By Alex Florez
I often worry about being caught off guard by the return of Jesus. Perhaps my active imagination has been over-fertilized by all the post-apocalyptic movies and literature I’ve consumed over the years. So, when I think of the second coming, my mind goes to some dark places.
I should be at peace thinking of the return of my King, but I’d be lying if I said I wasn’t at least a little bit concerned that if Jesus came storming in on the clouds tomorrow, He would find me inadequate. Or, perhaps worse, He might say He doesn’t even know me at all.
Full of apprehension about facing the Lord, I frantically wonder, “What can I do to get my act together enough for Jesus to find me worthy?” Perhaps I can design a program of self-improvement and self-purgation, that would add enough of the right stuff and shed enough of the wrong in order to quell my fears of encountering the revenant Lord.

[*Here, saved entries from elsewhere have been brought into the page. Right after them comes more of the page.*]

Definition bind {A B : Type} (m : result A) (k : A -> result B) : result B :=
  match m with
  | Ok a => k a
  | Raise e => Raise e
  end.

Declare Scope py_scope.
Delimit Scope py_scope with py.
Notation "x <- m ;; k" := (bind m (fun x => k))
  (at level 61, m at next level, right associativity) : py_scope.
Notation "' p <- m ;; k" := (bind m (fun p => k))
  (at level 61, p pattern, m at next level, right associativity) : py_scope.
Open Scope py_scope.

Fixpoint mapM {A B : Type} (f : A -> result B) (l : list A) : result (list B) :=
  match l with
  | [] => Ok []
  | a :: l' =>
      b <- f a ;;
      bs <- mapM f l' ;;
      Ok (b :: bs)
  end.

(** ** IEEE 754 numbers

    [numpy.float32] and [numpy.float64] values are [spec_float]s operated
    with the Standard Library's specification of IEEE 754 arithmetic at
    precision 24 and 53 (round to nearest, ties to even). *)

Module F32.
Definition prec : Z := 24.
Definition emax : Z := 128.
Definition of_Z (z : Z) : spec_float := binary_normalize prec emax z 0 false.
Definition sub : spec_float -> spec_float -> spec_float := SFsub prec emax.
Definition mul : spec_float -> spec_float -> spec_float := SFmul prec emax.
Definition div : spec_float -> spec_float -> spec_float := SFdiv prec emax.
Definition eqb : spec_float -> spec_float -> bool := SFeqb.
Definition ltb : spec_float -> spec_float -> bool := SFltb.
  (** the C conversion [(float) d] of a double *)
Definition of_double (d : spec_float) : spec_float :=
    match d with
    | S754_finite s m e => binary_round prec emax s m e
    | _ => d
    end.
End F32.

Module F64.
Definition prec : Z := 53.
Definition emax : Z := 1024.
Definition of_Z (z : Z) : spec_float := binary_normalize prec emax z 0 false.
Definition mul : spec_float -> spec_float -> spec_float := SFmul prec emax.
Definition div : spec_float -> spec_float -> spec_float := SFdiv prec emax.
  (** a Python literal [p/q] with small [p], [q]: the double nearest to the
      quotient, which is what correctly rounded division returns *)
Definition literal (p q : Z) : spec_float := div (of_Z p) (of_Z q).
End F64.

(** A Python [float] that meets a [float32] array in a binary operation is
    converted to [float32] first. *)
Definition py_float_as_float32 (d : spec_float) : spec_float := F32.of_double d.

(** Truncation toward zero of a finite float; [None] for NaN and the
    infinities. *)
Definition float_trunc (f : spec_float) : option Z :=
  match f with
  | S754_zero _ => Some 0%Z
  | S754_finite s m e =>
      let a := match e with
               | Zneg p => Z.shiftr (Zpos m) (Zpos p)
               | _ => Z.shiftl (Zpos m) e
               end in
      Some (if s then Z.opp a else a)
  | _ => None
  end.

(** [astype(np.uint8)] and [astype(np.int16)] of a float: truncation, then
    the low bits.  C leaves the conversion of NaN, of the infinities and of
    out-of-range values undefined; x86-64 builds of numpy store 0 for the
    first two, which is what is written here.  For [int16] they convert
    through a 32-bit integer, so that a value outside the 32-bit range is
    stored as 0 as well. *)
Definition float_as_uint8 (f : spec_float) : Z :=
  match float_trunc f with
  | Some z => Z.modulo z 256
  | None => 0%Z
  end.

Definition wrap_int16 (z : Z) : Z := ((z + 32768) mod 65536 - 32768)%Z.

Definition float_as_int16 (f : spec_float) : Z :=
  match float_trunc f with
  | Some z => if (- 2 ^ 31 <=? z)%Z && (z <? 2 ^ 31)%Z then wrap_int16 z else 0%Z
  | None => 0%Z
  end.

(** ** Two-dimensional numpy arrays *)

Record array2 (A : Type) : Type := mk_array2 {
  shape0 : nat;
  shape1 : nat;
  item : nat -> nat -> A
}.

Arguments mk_array2 {A} shape0 shape1 item.

Definition same_shape {A B : Type} (a : array2 A) (b : array2 B) : Prop :=
  shape0 a = shape0 b /\ shape1 a = shape1 b.

Definition amap {A B : Type} (f : A -> B) (a : array2 A) : array2 B :=
  mk_array2 (shape0 a) (shape1 a) (fun i j => f (item a i j)).

(** An array given by its rows (for concrete inputs). *)
Definition of_rows {A : Type} (d : A) (rows : list (list A)) : array2 A :=
  mk_array2 (List.length rows) (List.length (hd [] rows))
            (fun i j => nth j (nth i rows []) d).

(** Row-major index enumeration of an [r] by [c] grid. *)
Definition indices (r c : nat) : list (nat * nat) :=
  list_prod (seq 0 r) (seq 0 c).

Definition to_rows {A : Type} (a : array2 A) : list (list A) :=
  map (fun i => map (fun j => item a i j) (seq 0 (shape1 a))) (seq 0 (shape0 a)).

(** numpy broadcasting of one axis: equal extents, or one of them is 1. *)
Definition broadcast_dim (a b : nat) : result nat :=
  if Nat.eqb a b then Ok a
  else if Nat.eqb a 1 then Ok b
  else if Nat.eqb b 1 then Ok a
  else Raise ValueError.

Definition bidx (extent i : nat) : nat := if Nat.eqb extent 1 then 0 else i.

(** An elementwise binary operation [f(a, b)] of numpy. *)
Definition broadcast2 {A B C : Type} (f : A -> B -> C)
    (a : array2 A) (b : array2 B) : result (array2 C) :=
  r <- broadcast_dim (shape0 a) (shape0 b) ;;
  c <- broadcast_dim (shape1 a) (shape1 b) ;;
  Ok (mk_array2 r c (fun i j =>
        f (item a (bidx (shape0 a) i) (bidx (shape1 a) j))
          (item b (bidx (shape0 b) i) (bidx (shape1 b) j)))).

(** Python slice bounds on an axis of extent [n]: a negative bound counts
    from the end, and both bounds are clipped to [0, n]. *)
Definition py_clip (n : nat) (k : Z) : nat :=
  if (k <? 0)%Z then Z.to_nat (Z.max 0 (k + Z.of_nat n))
  else Nat.min (Z.to_nat k) n.

Definition py_slice (n : nat) (start stop : option Z) : nat * nat :=
  (match start with None => 0 | Some k => py_clip n k end,
   match stop with None => n | Some k => py_clip n k end).

Definition in_slice (s : nat * nat) (i : nat) : bool :=
  Nat.leb (fst s) i && Nat.ltb i (snd s).

Definition slice_len (s : nat * nat) : nat := snd s - fst s.

(** [a[r0:r1, c0:c1]] *)
Definition slice2 {A : Type} (a : array2 A) (rs cs : nat * nat) : array2 A :=
  mk_array2 (slice_len rs) (slice_len cs)
            (fun i j => item a (fst rs + i) (fst cs + j)).

(** [a[r0:r1, :] = v] and [a[:, c0:c1] = v] *)
Definition set_rows {A : Type} (a : array2 A) (rs : nat * nat) (v : A) : array2 A :=
  mk_array2 (shape0 a) (shape1 a)
            (fun i j => if in_slice rs i then v else item a i j).

Definition set_cols {A : Type} (a : array2 A) (cs : nat * nat) (v : A) : array2 A :=
  mk_array2 (shape0 a) (shape1 a)
            (fun i j => if in_slice cs j then v else item a i j).

(** [np.where(x)] of a boolean array, as the list of its index pairs: the
    rows of [np.array(np.where(x)).T]. *)
Definition np_where (x : array2 bool) : list (nat * nat) :=
  filter (fun p => item x (fst p) (snd p)) (indices (shape0 x) (shape1 x)).

(** Assignment of a 2-D value into a [(n, m)] destination
    ([X[i, :, :, 0] = value]): the value is broadcast to the destination's
    shape, or numpy raises. *)
Definition broadcast_to {A : Type} (n m : nat) (v : array2 A) : result (array2 A) :=
  if (Nat.eqb (shape0 v) n || Nat.eqb (shape0 v) 1) &&
     (Nat.eqb (shape1 v) m || Nat.eqb (shape1 v) 1)
  then Ok (mk_array2 n m (fun i j => item v (bidx (shape0 v) i) (bidx (shape1 v) j)))
  else Raise ValueError.

(** ** The proposal stage *)

Section Proposal.

  (** [from Constants import SIZE, RADIUS]: the module is not part of the
      sources at hand, so both constants are parameters. *)
Variables SIZE RADIUS : nat.

  (** The three [scipy.ndimage] filters are library code.  Each returns an
      array of the shape of its input; the parameter gives the value it
      computes at one pixel. *)
Variable gaussian_filter_at : array2 spec_float -> nat -> nat -> nat -> spec_float.
Variable grey_dilation_at : array2 spec_float -> nat * nat -> nat -> nat -> spec_float.
Variable grey_erosion_at : array2 spec_float -> nat * nat -> nat -> nat -> spec_float.

Definition gaussian_filter (a : array2 spec_float) (sigma : nat) : array2 spec_float :=
    mk_array2 (shape0 a) (shape1 a) (gaussian_filter_at a sigma).

Definition grey_dilation (a : array2 spec_float) (size : nat * nat) : array2 spec_float :=
    mk_array2 (shape0 a) (shape1 a) (grey_dilation_at a size).

Definition grey_erosion (a : array2 spec_float) (size : nat * nat) : array2 spec_float :=
    mk_array2 (shape0 a) (shape1 a) (grey_erosion_at a size).

  (** The literal [.01] of line 105, as the [float32] it is used as. *)
Definition tolerance : spec_float := py_float_as_float32 (F64.literal 1 100).

Definition detect_local_minima (arr : array2 spec_float)
      (mask : option (array2 bool)) : result (list (nat * nat)) :=
    let scale := 4 in
    let dilated := grey_dilation arr (scale, scale) in
    let eroded := grey_erosion arr (scale, scale) in
    x1 <- broadcast2 F32.eqb arr eroded ;;
    x2 <- broadcast2 F32.ltb arr (amap (fun d => F32.sub d tolerance) dilated) ;;
    x <- broadcast2 andb x1 x2 ;;
    x <- match mask with
         | Some m => broadcast2 andb x m
         | None => Ok x
         end ;;
    let x := set_rows x (py_slice (shape0 x) None (Some (Z.of_nat RADIUS))) false in
    let x := set_rows x (py_slice (shape0 x) (Some (- Z.of_nat RADIUS)%Z) None) false in
    let x := set_cols x (py_slice (shape1 x) None (Some (Z.of_nat RADIUS))) false in
    let x := set_cols x (py_slice (shape1 x) (Some (- Z.of_nat RADIUS)%Z) None) false in
    Ok (np_where x).

  (** The patch [arr[x - RADIUS:x + RADIUS, y - RADIUS:y + RADIUS]]. *)
Definition patch_slice (arr : array2 Z) (p : nat * nat) : array2 Z :=
    let x := Z.of_nat (fst p) in
    let y := Z.of_nat (snd p) in
    let r := Z.of_nat RADIUS in
    slice2 arr (py_slice (shape0 arr) (Some (x - r)%Z) (Some (x + r)%Z))
               (py_slice (shape1 arr) (Some (y - r)%Z) (Some (y + r)%Z)).

Definition extract_patch (arr : array2 Z) (p : nat * nat) : result (array2 spec_float) :=
    broadcast_to SIZE SIZE (amap F32.of_Z (patch_slice arr p)).

Definition local_minima_generate_points (arr : array2 Z)
      (mask : option (array2 bool))
      : result (list (array2 spec_float) * list (nat * nat)) :=
    let float_arr := amap F32.of_Z arr in
    let scale := 1 in
    let fuzzy := gaussian_filter float_arr scale in
    minima <- detect_local_minima fuzzy mask ;;
    if Nat.ltb 0 (List.length minima) then
      X <- mapM (extract_patch arr) minima ;;
      Ok (X, minima)
    else Raise AssertionError.

End Proposal.

(** ** Reductions over an array and image normalization *)

Definition values {A : Type} (a : array2 A) : list A :=
  map (fun p => item a (fst p) (snd p)) (indices (shape0 a) (shape1 a)).

(** [arr.min()] and [arr.max()]: numpy refuses a zero-size array. *)
Definition reduce {A : Type} (f : A -> A -> A) (a : array2 A) : result A :=
  match values a with
  | [] => Raise ValueError
  | v :: vs => Ok (fold_left f vs v)
  end.

Definition is_nan (f : spec_float) : bool :=
  match f with S754_nan => true | _ => false end.

(** numpy's minimum and maximum of two floats (a NaN wins). *)
Definition fmin (a b : spec_float) : spec_float :=
  if is_nan a then a else if is_nan b then b else if SFltb b a then b else a.

Definition fmax (a b : spec_float) : spec_float :=
  if is_nan a then a else if is_nan b then b else if SFltb a b then b else a.

(** The array held by the variable [arr] of [count_section]: [uint8] after
    a normalization, [float32] right after a file was read. *)
Inductive image : Type :=
| U8 (a : array2 Z)
| F32 (a : array2 spec_float).

Definition image_shape (im : image) : nat * nat :=
  match im with
  | U8 a => (shape0 a, shape1 a)
  | F32 a => (shape0 a, shape1 a)
  end.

Then in Romans 13, I seem to stumble on a list of “no-no’s” that will help me get started being “good enough.” The carousing, the drunkenness, the sexual impurity: these are behaviors I can avoid for myself and malign in others, thus reinforcing the illusion that I am one of the good guys. But we must read to the end of verse 13. The inventory of verboten indulgences in Romans 13:13 (among others throughout Scripture), include not only the conspicuous sins of the flesh but also some other nuanced items that, I fear, we Christians too readily overlook or, worse, tacitly excuse.
Gossip, slander, quarreling, jealousy. Are these not absolutely rampant among the brethren? Why do we permit these community-killing habits? Why are there no brigades of Christians marching outside of churches with picket signs warning the gossips and the hypocrites and the liars that God’s wrath is upon them unless they confess, repent, and immediately reform?
Paul’s admonishment is clear: “The night is nearly over…so let us discard the deeds of darkness and put on the armor of light” (Romans 13:12). We certainly ought to flee carnal sin and intemperance. But if putting on the armor of light is tantamount to “put[ting] on the Lord Jesus Christ” (v.14), then we should take care to remember that Jesus is the one who will truly “reveal the intentions of the hearts” (1Corinthians 4:5). I cannot hide my hypocrisy, my greed, my slander, and my covetousness from Jesus.
We must disabuse ourselves of the notion that we can cleanse ourselves by stringent moral programming. Rather, we must allow Him to shed light on our darkness, effective immediately. I need not fear the coming of the Lord because I know He has already begun the work of eradicating my darkness from the inside out. If Jesus were to return tomorrow, He will find my lamp ready for the Light of the World, for He has already begun trimming the wick.